If multiple new tokens are introduced to vllm.RegexLogitsProcessor without the previous sequence (input_ids[:-1]) being processed, state defaults to 0 in

self._fsm_state[seq_id] = self.fsm.get_next_state(
    state=self._fsm_state[last_seq_id],   # DefaultDict, if last_seq_id doesn't exist it assumes initial state 0!
    token_id=last_token
)

Example of problematic calls:

lp = RegexLogitsProcessor(...)

biased_scores = lp([], scores)
biased_scores = lp([1], scores)
biased_scores = lp([1, 2, 3, 4, 5], scores)

Solution

Calculate all missing FSM states sequentially, enabling fast-forward.

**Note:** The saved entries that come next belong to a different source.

Lemma turns_upd id f d id' : (forall t, t_session (f t) = t_session t) -> turns_of id' (upd_turn id f d) = map (fun t => if String.eqb (t_id t) id then f t else t) (turns_of id' d).
Proof.
  intros H. unfold turns_of, upd_turn. cbn. unfold bfilter. induction (turns d) as [|t l IH]; [done|]. cbn.
  assert (t_session (if (t_id t =? id)%string then f t else t) = t_session t) as -> by (destruct (t_id t =? id)%string; [apply H|done]).
  destruct (t_session t =? id')%string; cbn; by rewrite IH.
Qed.

(** A turn that ends runs no more, and no other starts to. *)
Lemma running_upd id f d id' : (forall t, t_session (f t) = t_session t) -> (forall t, t_state (f t) <> Running) ->
  exists p, running_of id' (upd_turn id f d) = bfilter p (running_of id' d).
Proof.
  intros H Hn. exists (fun t => negb (String.eqb (t_id t) id)). unfold running_of. rewrite turns_upd by done. unfold bfilter. induction (turns_of id' d) as [|t l IH]; [done|]. cbn.
  destruct (String.eqb_spec (t_id t) id) as [E|E]; cbn.
  - rewrite bool_decide_eq_false_2 by done. destruct (bool_decide (t_state t = Running)); [|done]. cbn. rewrite E, String.eqb_refl. exact IH.
  - destruct (bool_decide (t_state t = Running)); [|exact IH]. cbn. destruct (String.eqb_spec (t_id t) id); [done|]. cbn. by rewrite IH.
Qed.

Lemma bfilter_length {A} (p : A -> bool) l : (length (bfilter p l) <= length l)%nat.
Proof. unfold bfilter. induction l as [|x l IH]; [done|]. cbn. destruct (p x); cbn; lia. Qed.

Would appreciate a review @br3no, I'd like ensure this is compliant with expectations within vLLM :)

br3no · 2024-05-18T20:23:04Z

@lapp0 I think there is a misunderstanding here.

In #855 the issue has to do with new type Instruction = Union[Write, Generate] in https://github.com/outlines-dev/outlines/blob/main/outlines/fsm/guide.py and the usage of the get_next_instruction method of Guide in the LogitsProcessor. The thing is that both instructions Write and Generate declare a member variable called tokens but the semantics of this member variable is not the same.

In Write, tokens means the sequence of next tokens that Outlines wants to "write" to the sequence. These are the ff-tokens I was talking about. tokens is to be interpreted as the sorted list of next tokens for the sequence being generated.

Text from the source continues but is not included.